На галерее публика зашевелилась и двинулась к выходу. Разумеется, дело не обошлось без толчков, криков и перебранки, когда кому-нибудь наступали на мозоль. Наконец галерея опустела, и вилликус тщательно обследовал ее: не спрятался ли "то под лавкой, после чего он и сам покинул зал, пригрозив двум сторожам у дверей:

— Если кто-нибудь из вас вздумает подслушивать у замочной скважины, завтра же вечером на площади палач обрубит прохвосту оба уха.

После всех этих мер предосторожности он уже со спокойной душой мог отправиться в винный погребок под зданием ратуши. В те времена под ратушей каждого города был погребок, где сенаторы могли утолять жажду во время заседаний. На сей раз погребок оказался битком набит посетителями; даже знатнейшие горожане — «рингбюргеры» не посчитали за стыд дождаться здесь решения сената, сидя за кружкой пива. Появление вилликуса, — а тем более его рассказ обо всем происшедшем в зале: об обвинениях Госновитцера, о самозащите Нусткорба, о порядке предстоящих похорон бургомистра — вызвало бурный интерес:

— Значит, закончилось заседание?

— Ну, что вы! Только сейчас начнется. Сначала мне приказали удалить публику с галереи, а потом я и сам удалился. До сих пор шло чрезвычайное заседание. А очередное — только сейчас начнется. Когда я выходил, сенаторы как раз облачались в свои мантии [Для каждого сенатора в ратуше имелась черная мантия, которую полагалось надевать поверх обычного платья, дабы и внешне член сената выглядел торжественно и важно. (Прим. автора.)].

— И что же теперь?

— Будут решать, что делать с Гёргеем.

— А что они могут ему сделать?

— Про то одному богу известно, — отвечал вилликус, устремив взор в небо, или, точнее, в потолок винного погребка.

— На больших господ не так-то легко найти управу.
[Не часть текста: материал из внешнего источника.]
(* ================================================================== *)
(** * The Aggregator: the claims *)
(* ================================================================== *)

(** C1 (as amended).  For every CategorizedSet whose item names are ASCII,
    each bucket of the Aggregator's output has no two entries whose items
    are equal under case-insensitive comparison. *)
Theorem aggregate_ingredients_unique_ascii (x : pyval) (cs : CategorizedSet) :
  as_categorized_set x = Some cs ->
  ascii_set cs = true ->
  exists out,
    aggregate_ingredients x = Ok (set_value out)
    /\ case_insensitively_unique (pantry out)
    /\ case_insensitively_unique (perishables out).
Proof.
  intros Hx Hascii. exists (merged_set cs).
  unfold ascii_set in Hascii. apply andb_true_iff in Hascii.
  destruct Hascii as [Hp Hq].
  split; [apply aggregate_ingredients_set; exact Hx|].
  split; simpl; apply merged_bucket_unique, ascii_display_keeps_key; assumption.
Qed.

Lemma aggregate_ingredients_unique_ascii_witness :
  exists out,
    aggregate_ingredients (set_value scenario_set) = Ok (set_value out)
    /\ case_insensitively_unique (pantry out)
    /\ case_insensitively_unique (perishables out).
Proof.
  apply (@aggregate_ingredients_unique_ascii (set_value scenario_set) scenario_set);
    reflexivity.
Defined.

(** C1, as stated, fails: the keys U+00DF and "ss" are distinct, and both
    are displayed as "Ss". *)
Lemma sharp_s_display_collides :
  as_categorized_set (set_value sharp_s_set) = Some sharp_s_set
  /\ aggregate_ingredients (set_value sharp_s_set)
     = Ok (set_value {| pantry := [entry "Ss" "1"; entry "Ss" "2"];
                        perishables := [] |})
  /\ ~ case_insensitively_unique [entry "Ss" "1"; entry "Ss" "2"].
Proof.
  split; [reflexivity|]. split; [vm_compute; reflexivity|].
  unfold case_insensitively_unique; simpl. intros H.
  inversion H as [|? ? Hnotin _]; subst. apply Hnotin. left; reflexivity.
Qed.

(** C2.  A bucket holding {"Salt","1 tsp"} and {"salt","2 tsp"} in that
    order comes out as the single entry {"Salt","1 tsp + 2 tsp"}, in the
    pantry and in the perishables alike, whatever the other bucket holds. *)
Theorem salt_entries_merge (others : list IngredientEntry) :
  aggregate_ingredients
    (set_value {| pantry := salt_twice; perishables := others |})
  = Ok (set_value {| pantry := [entry "Salt" "1 tsp + 2 tsp"];
                     perishables := merged_bucket others |})
  /\ aggregate_ingredients
       (set_value {| pantry := others; perishables := salt_twice |})
     = Ok (set_value {| pantry := merged_bucket others;
                        perishables := [entry "Salt" "1 tsp + 2 tsp"] |}).
Proof.
  split; rewrite (aggregate_ingredients_set _ (as_categorized_set_value _));
    reflexivity.
Qed.

(** C3 (as amended).  Two entries of one input bucket whose items are equal
    once lower-cased go into one output entry, which holds both quantities
    in arrival order; the Aggregator does not strip blanks. *)
Theorem same_case_entries_merge (x : pyval) (cs : CategorizedSet)
    (e1 e2 : IngredientEntry) :
  as_categorized_set x = Some cs ->
  PyStr.lower (item e1) = PyStr.lower (item e2) ->
  exists out,
    aggregate_ingredients x = Ok (set_value out)
    /\ (forall l1 l2 l3, pantry cs = l1 ++ e1 :: l2 ++ e2 :: l3 ->
          merged_into_one (pantry cs) (pantry out) e1 e2)
    /\ (forall l1 l2 l3, perishables cs = l1 ++ e1 :: l2 ++ e2 :: l3 ->
          merged_into_one (perishables cs) (perishables out) e1 e2).
Proof.
  intros Hx Hk. exists (merged_set cs).
  split; [apply aggregate_ingredients_set; exact Hx|].
  split; intros l1 l2 l3 Hes; simpl;
    (eapply merged_bucket_pair; [exact Hes | exact Hk]).
Qed.

Lemma same_case_entries_merge_witness :
  exists out,
    aggregate_ingredients
      (set_value {| pantry := salt_twice; perishables := salt_twice |})
    = Ok (set_value out)
    /\ merged_into_one salt_twice (pantry out)
         (entry "Salt" "1 tsp") (entry "salt" "2 tsp")
    /\ merged_into_one salt_twice (perishables out)
         (entry "Salt" "1 tsp") (entry "salt" "2 tsp").
Proof.
  destruct (@same_case_entries_merge
              (set_value {| pantry := salt_twice; perishables := salt_twice |})
              {| pantry := salt_twice; perishables := salt_twice |}
              (entry "Salt" "1 tsp") (entry "salt" "2 tsp")
              eq_refl eq_refl) as (out & Hout & Hp & Hq).
  exists out. split; [exact Hout|].
  split; [apply (Hp [] [] []) | apply (Hq [] [] [])]; reflexivity.
Defined.

(** C3, as stated, fails: "salt" and " Salt " differ only by case and by
    leading and trailing blanks, and come out as two entries. *)
Lemma padded_name_not_merged :
  PyStr.lower (PyStr.strip (lit "salt"))
  = PyStr.lower (PyStr.strip (lit " Salt "))
  /\ aggregate_ingredients (set_value padded_salt_set)
     = Ok (set_value {| pantry := [entry "Salt" "1"; entry " Salt " "2"];
                        perishables := [] |}).
Proof. split; vm_compute; reflexivity. Qed.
Там, наверху, сенаторы уже вертел мастерят, а жаркое еще в лесу, на воле бегает.

Подобные же вопросы и замечания слышались и на площади, перед ратушей, где снова собралась огромная толпа. Приказ Мостеля разойтись возымел действие лишь на короткое время, подобно тому как порошок хины действует лишь на один приступ лихорадки. Да и разве могли люди усидеть дома в такой исторический час? Пастор Шамуэль Рафанидес приказал открыть двери кафедрального собора, зажечь свечи (уже наступил вечер), и множество народа из простых горожан заполнило храм. После того как прозвучал псалом "Бог — наша крепость", пастор разразился громоподобной проповедью о Содоме и Гоморре, коих постигла в свое время суровая небесная кара, и о том, что все, случившееся ныне, надо считать напоминанием всевышнего городу Лёче, наказанием господним за гордыню, обуявшую души богатых горожан, ибо они, позабыв о всякой скромности и простом приличии, приносят жертвы на алтарях дьявола и, стремясь породниться с аристократами, продают дщерей своих, словно товар, на ярмарках тщеславия ж, отвратившись от лика божьего, простирают руки свои к пустым, греховным радостям.
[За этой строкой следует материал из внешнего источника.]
(** X7. A grid of one point, or a step count of zero, is refused by the
    constructor with ZeroDivisionError: dx = length / (num_points_x - 1)
    divides by zero when num_points_x is 1, and
    dt = total_time / num_points_t does when num_points_t is 0 and dx was
    computed. *)
Theorem constructor_division_by_zero (cfg : gmap string (value float))
    (len nx total_time nt : value float) :
  cfg !! "length" = Some len →
  cfg !! "num_points_x" = Some nx →
  cfg !! "total_time" = Some total_time →
  cfg !! "num_points_t" = Some nt →
  is_number len = true →
  nx = VInt 1
  ∨ (is_number total_time = true ∧ nt = VInt 0 ∧
     ∃ nx1 dx', py_sub1 nx = Ok nx1 ∧ py_truediv len nx1 = Ok dx') →
  init cfg = Raise ZeroDivisionError.
Proof.
  intros Hlen Hnx Htt Hnt Hnum Hcase.
  unfold init, initialize_grid, dict_getitem. cbn [config].
  rewrite Hlen, Hnx, Htt, Hnt. cbn [mbind result_bind].
  destruct Hcase as [->|(Hnum' & -> & nx1 & dx' & -> & Hdx)].
  - cbn [py_sub1 mbind result_bind]. change (1 - 1) with 0.
    by rewrite binary64_truediv_by_zero.
  - cbn [mbind result_bind]. rewrite Hdx. cbn [mbind result_bind].
    by rewrite binary64_truediv_by_zero.
Qed.

(** X8. On a solver built from a valid configuration, [solve] raises
    nothing but the two arithmetic exceptions of computing r:
    ZeroDivisionError, exactly when dx ** 2 is 0.0, and OverflowError. It
    raises no KeyError, TypeError or IndexError. *)
Theorem solve_raises_only_arithmetic_errors (cfg : gmap string (value float))
    (s : HeatEquationSolver float) (e : exn) :
  valid_config cfg = true →
  init cfg = Ok s →
  solve s = Raise e →
  (e = ZeroDivisionError ∧ ∃ d, float_pow2 (dx s) = Ok d ∧ feq0 d = true)
  ∨ e = OverflowError.
Proof.
  intros Hv Hs Hsolve.
  apply valid_config_inv in Hv
    as (len & nx & tt & nt & alpha & _ & Hnx & _ & Hnt & Ha & _ & _ & _ & _ & Hapos).
  rewrite (solve_constructed cfg s alpha nx nt) in Hsolve by done.
  destruct (diffusion_number alpha (dt s) (dx s)) as [r|e'] eqn:Hr; [done|].
  injection Hsolve as ->. revert Hr. unfold diffusion_number.
  assert (is_number alpha = true) as Hnum by (by destruct alpha).
  destruct (py_mul_float alpha (dt s)) as [a|e'] eqn:Hmul.
  - cbn [mbind result_bind].
    destruct (float_pow2 (dx s)) as [d|e'] eqn:Hpow.
    + cbn [mbind result_bind]. unfold float_truediv.
      destruct (feq0 d) eqn:Hd; [|done]. intros [= <-]. left. eauto.
    + cbn [mbind result_bind]. intros [= <-]. right.
      revert Hpow. cbn [float_pow2 binary64]. unfold binary64_pow2, checked.
      repeat case_match; congruence.
  - cbn [mbind result_bind]. intros [= <-]. right.
    revert Hmul. destruct alpha as [n|y|]; [| |done]; cbn [py_mul_float]; [|done].
    cbn [float_of_int binary64]. unfold checked.
    case_match; cbn [mbind result_bind]; congruence.
Qed.

(** ** Bounds in exact arithmetic *)

Section Exact_bounds.

Local Open Scope Q_scope.

Lemma stencil_between (r lo hi : Q) (field : list Q) (k : nat) :
  0 <= r → r <= 1 # 2 →
  (∀ x, x ∈ field → lo <= x ∧ x <= hi) →
  (1 ≤ k)%nat → (k + 1 < length field)%nat →
  lo <= stencil r field k ∧ stencil r field k <= hi.
Proof.
  intros Hr0 Hr Hin Hk1 Hk2.
  assert (∀ j, (j < length field)%nat
               → lo <= entry field j ∧ entry field j <= hi) as Hentry.
  { intros j Hj. apply Hin. eapply list_elem_of_lookup_2.
    by apply entry_lookup. }
  destruct (Hentry k ltac:(lia)) as [Ha1 Ha2].
  destruct (Hentry (k + 1)%nat ltac:(lia)) as [Hb1 Hb2].
  destruct (Hentry (k - 1)%nat ltac:(lia)) as [Hc1 Hc2].
  unfold stencil. simpl.
  generalize dependent (entry field k). intros a Ha1 Ha2.
  generalize dependent (entry field (k + 1)). intros b Hb1 Hb2.
  generalize dependent (entry field (k - 1)). intros c Hc1 Hc2.
  split; nra.
Qed.

Lemma field_after_between (r lo hi : Q) (m : nat) (field : list Q) (n : nat) :
  0 <= r → r <= 1 # 2 → (m = 0 ∨ m + 1 < length field)%nat →
  (∀ x, x ∈ field → lo <= x ∧ x <= hi) →
  ∀ x, x ∈ field_after r m field n → lo <= x ∧ x <= hi.
Proof.
  intros Hr0 Hr Hm Hin. induction n as [|n IH]; [done|].
  rewrite field_after_S. intros x [k Hk]%list_elem_of_lookup.
  destruct (decide (1 ≤ k ≤ m)%nat) as [Hint|Hout].
  - rewrite relax_interior in Hk by (rewrite ?length_field_after; lia).
    injection Hk as <-.
    apply stencil_between; try done; rewrite ?length_field_after; lia.
  - rewrite relax_outside in Hk by lia.
    apply IH. by eapply list_elem_of_lookup_2.
Qed.


End Exact_bounds.

(** ** [save_results] *)

Section Saving_facts.

Context {F : Type} `{Arith F}.

Lemma length_range (lo hi : Z) : length (range lo hi) = Z.to_nat (hi - lo).
Proof. unfold range. by rewrite length_map, length_seq. Qed.

Lemma NoDup_range (lo hi : Z) : NoDup (range lo hi).
Proof.
  unfold range. apply NoDup_fmap_2_strong; [|apply NoDup_seq].
  intros j k _ _ Hjk. lia.
Qed.

Lemma length_header (nx : Z) : length (header (F := F) nx) = Z.to_nat nx.
Proof.
  unfold header. rewrite length_map, length_range. f_equal. lia.
Qed.

(** The column names are pairwise distinct. *)
Lemma NoDup_header (nx : Z) : NoDup (header (F := F) nx).
Proof.
  unfold header. apply NoDup_fmap_2_strong; [|apply NoDup_range].
  intros i j _ _ [= Hij]. by apply (inj pretty).
Qed.

Lemma as_index_columns (s : HeatEquationSolver F) (nx : Z) :
  config s !! "num_points_x" = Some (VInt nx) →
  (v ← dict_getitem (config s) "num_points_x"; as_index v) = Ok nx.
Proof. intros Hnx. unfold dict_getitem. by rewrite Hnx. Qed.



End Saving_facts.

(** ** The further theorems on concrete configurations *)

Lemma solve_preserves_length_witness :
  length (u test_solver_after) = length (u test_solver) ∧
  Forall (λ row : list float, length row = length (u test_solver)) test_history.
Proof.
  refine (solve_preserves_length test_solver test_history [] test_solver_after _).
  vm_compute. reflexivity.
Defined.

Lemma no_step_without_positive_count_witness :
  (solved (constructed (test_config_with "num_points_t" (VInt (-3))))).1.1
  = [u (constructed (test_config_with "num_points_t" (VInt (-3))))] ∧
  (solved (constructed (test_config_with "num_points_t" (VInt (-3))))).2
  = constructed (test_config_with "num_points_t" (VInt (-3))).
Proof.
  refine (no_step_without_positive_count _ (-3) _ [] _ _ _ _);
    [vm_compute; reflexivity | lia | vm_compute; reflexivity].
Defined.

Lemma two_solves_are_one_long_run_witness :
  ∃ r, diffusion_number (VFloat 0.01%float) (dt test_solver) (dx test_solver) = Ok r ∧
    time_loop r (VInt 10) (Z.to_nat 10 + Z.to_nat 10) test_solver [u test_solver]
    = Ok (test_history ++ drop 1 (solved test_solver_after).1.1,
          (solved test_solver_after).2) ∧
    @nil (event float) = [].
Proof.
  refine (two_solves_are_one_long_run test_config test_solver (VFloat 0.01%float)
            10 10 test_history [] test_solver_after
            (solved test_solver_after).1.1 [] (solved test_solver_after).2
            _ _ _ _ _ _); vm_compute; reflexivity.
Defined.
Тех, кому во время заседания посчастливилось быть на галерее, горожане, находившиеся на площади, засыпали вопросами: "Что там произошло?", "О чем продолжают совещаться сенаторы?", "Когда состоятся похороны?", "Что порешили насчет Гёргея? Все еще ничего?"

— Эх, черт их всех побери! — храбрился Тамаш Бобешт, в свое время один из видных офицеров в армии Тёкёли. — Я хоть и старый человек, но, клянусь богом, сам готов сесть на коня, поскакать в Гёргё, схватить этого вице-губернатора и, заковав его в кандалы, привезти сюда, не будь он…

— Не будь он кем?

— Лютеранином. На лютеранина у меня, конечно, рука не поднимется.
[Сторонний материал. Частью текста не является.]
Lemma app_assoc_s s t u : (s +:+ t) +:+ u = s +:+ t +:+ u.
Proof. apply chars_inj. by rewrite !chars_app, <-app_assoc. Qed.

Lemma code_range c : 0 <= code c < 256.
Proof. unfold code. pose proof (nat_ascii_bounded c). lia. Qed.

Lemma code_chr z : 0 <= z < 256 -> code (chr z) = z.
Proof. intros. unfold code, chr. rewrite nat_ascii_embedding by lia. lia. Qed.

Lemma chr_code c : chr (code c) = c.
Proof. unfold code, chr. by rewrite Nat2Z.id, ascii_nat_embedding. Qed.

Lemma code_inj c d : code c = code d -> c = d.
Proof. intros H. by rewrite <-(chr_code c), H, chr_code. Qed.
End chars.

(** Induction on the length of a list, for the functions that read two or
three bytes at a time. *)
Lemma length_ind {A} (P : list A -> Prop) :
  (forall l, (forall k, (length k < length l)%nat -> P k) -> P l) -> forall l, P l.
Proof. intros H l. induction l using (induction_ltof1 _ length). by apply H. Qed.

(** Walk down the [if]s of a byte scanner. *)
Ltac scan := repeat (simpl in *; case_match; simplify_eq/=; try done).

Section trim.
Implicit Types (l : list ascii).

Lemma trim_front_suffix r l : trim_front r l `suffix_of` l.
Proof.
  induction l as [l IH] using length_ind.
  assert (forall p k, (length k < length (p ++ k))%nat -> l = (p ++ k)%list ->
            trim_front r k `suffix_of` l) as step.
  { intros p k Hk ->. etrans; [apply IH; done|]. by exists p. }
  destruct l as [|a l1]; [done|]. simpl trim_front.
  destruct (space1 a). { apply (step [a] l1); [simpl; lia | done]. }
  destruct l1 as [|b l2]; [done|].
  destruct (if r then _ else _). { apply (step [a; b] l2); [simpl; lia | done]. }
  destruct l2 as [|c l3]; [done|].
  destruct (if r then _ else _); [|done].
  apply (step [a; b; c] l3); [simpl; lia | done].
Qed.

Lemma trim_front_idemp r l : trim_front r (trim_front r l) = trim_front r l.
Proof.
  induction l as [l IH] using length_ind.
  destruct l as [|a l1]; [done|].
  destruct (space1 a) eqn:E1. { simpl. rewrite E1. apply IH. simpl. lia. }
  destruct l1 as [|b l2]. { simpl. rewrite E1. simpl. by rewrite E1. }
  destruct (if r then space2 b a else space2 a b) eqn:E2.
  { simpl. rewrite E1, E2. apply IH. simpl. lia. }
  destruct l2 as [|c l3].
  { simpl. rewrite E1, E2. simpl. by rewrite E1, E2. }
  destruct (if r then space3 c b a else space3 a b c) eqn:E3.
  - simpl. rewrite E1, E2, E3. apply IH. simpl. lia.
  - assert (trim_front r (a :: b :: c :: l3) = a :: b :: c :: l3) as E.
    { simpl. by rewrite E1, E2, E3. }
    by rewrite !E.
Qed.

(** A list that starts with no space has no prefix that does. *)
Lemma trim_front_prefix r l p :
  trim_front r l = l -> p `prefix_of` l -> trim_front r p = p.
Proof.
  intros Hl [k ->]. destruct p as [|a [|b [|c p]]]; simpl in *; [done|..].
  - destruct (space1 a); [|done].
    exfalso. pose proof (suffix_length _ _ (trim_front_suffix r k)).
    rewrite Hl in *. simpl in *. lia.
  - destruct (space1 a); [|destruct (if r then _ else _); [|done]].
    all: exfalso; apply (f_equal length) in Hl; simpl in Hl.
    + pose proof (suffix_length _ _ (trim_front_suffix r (b :: k))). simpl in *. lia.
    + pose proof (suffix_length _ _ (trim_front_suffix r k)). simpl in *. lia.
  - destruct (space1 a); [|destruct (if r then space2 b a else space2 a b);
      [|destruct (if r then space3 c b a else space3 a b c); [|done]]].
    all: exfalso; apply (f_equal length) in Hl; simpl in Hl.
    + pose proof (suffix_length _ _ (trim_front_suffix r (b :: c :: p ++ k))). simpl in *. lia.
    + pose proof (suffix_length _ _ (trim_front_suffix r (c :: p ++ k))). simpl in *. lia.
    + pose proof (suffix_length _ _ (trim_front_suffix r (p ++ k))). lia.
Qed.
Освещенные окна городской ратуши разжигали страсти. Сотни любопытных глаз были теперь устремлены туда. Иногда на стене зала, противоположной окнам, мелькала тень. Значит, кто-то из сенаторов поднялся. Может быть, они уже выходят? А может, они там ссорятся друг с другом? Вот и прыгают! В гневе человек, будь он хоть сто раз сенатор, вскочит со своего места.

Наступила ночь, но совсем не темная: светила луна, отливал синевой снег. Дорогу занесло, но вдоль домов снег был разметен, а возле домов с балконами даже было очень приятно прогуляться. Разумеется, все описания блестящих дворцов города Лёче, которые ныне преподносят нам авторы исторических романов, — плод их богатой фантазии. Во времена Тёкёли в городе не было никаких дворцов, если не считать дома Турзо, да здания ратуши, да комитатской управы. Остальные дома были совсем небольшими — всего в три окна по фасаду — и строились в готическом стиле. Ни у кого не нашлось бы достаточно большого земельного участка, чтобы выстроить дом в четыре окна; да это и не удивительно: в городе, обнесенном крепостными стенами, каждая пядь земли — великая ценность, и нельзя же ее тратить на удовлетворение барских прихотей. Городу-крепости важно иметь не великолепные чертоги с роскошными садами, а как можно больше людей, способных защищать его амбразуры. Ко времени нашей истории домишки в Лёче были деревянными, лишь та часть здания, которая выходила на улицу, строилась иной раз из камня. Во всем городе не насчитывалось и тридцати каменных домов. Да и кому нужны были здесь большие дома? Господа в городе тогда еще не жили, их туда просто не пускали. Единственное исключение из этого правила было сделано в 1660 году для семейства Марьяши, потому что ему город был чем-то особенно обязан. Нижние этажи лёченских домов были заняты лавками, мастерскими, а под арками глубоких и просторных сводчатых ворот приезжие купцы в дни ярмарок раскладывали свои товары. В каждом доме наверху находилось всего три помещения: «штубе» — гостиная с окнами на улицу, «цйммер» — жилая комната, выходившая во двор, и «каммер» — спальня. Семейств с домами в четыре комнаты в городе не было вовсе. В 1662 году, когда Габор Бетлен[26] возвращался домой из полевого лагеря под Венгерским Бродом и остановился проездом на ночлег в Лёче, для него и его свиты пришлось освободить три примыкавших друг к другу дома, а в общих стенах между домами прорубить ходы. В том же году комиссары императора Фердинанда II — арадский епископ и хранитель короны Янош Бибер и Петер Реваи — везли в Вену отнятую у Бетлена реликвию — корону святого Иштвана, остановившись в Лёче, они выбрали для ночлега самое лучшее в городе здание — дом, принадлежавший Вайсенбергерам; епископу, правда, досталась приличная комната, а вот Реваи с короной пришлось удовольствоваться маленькой "каммерой".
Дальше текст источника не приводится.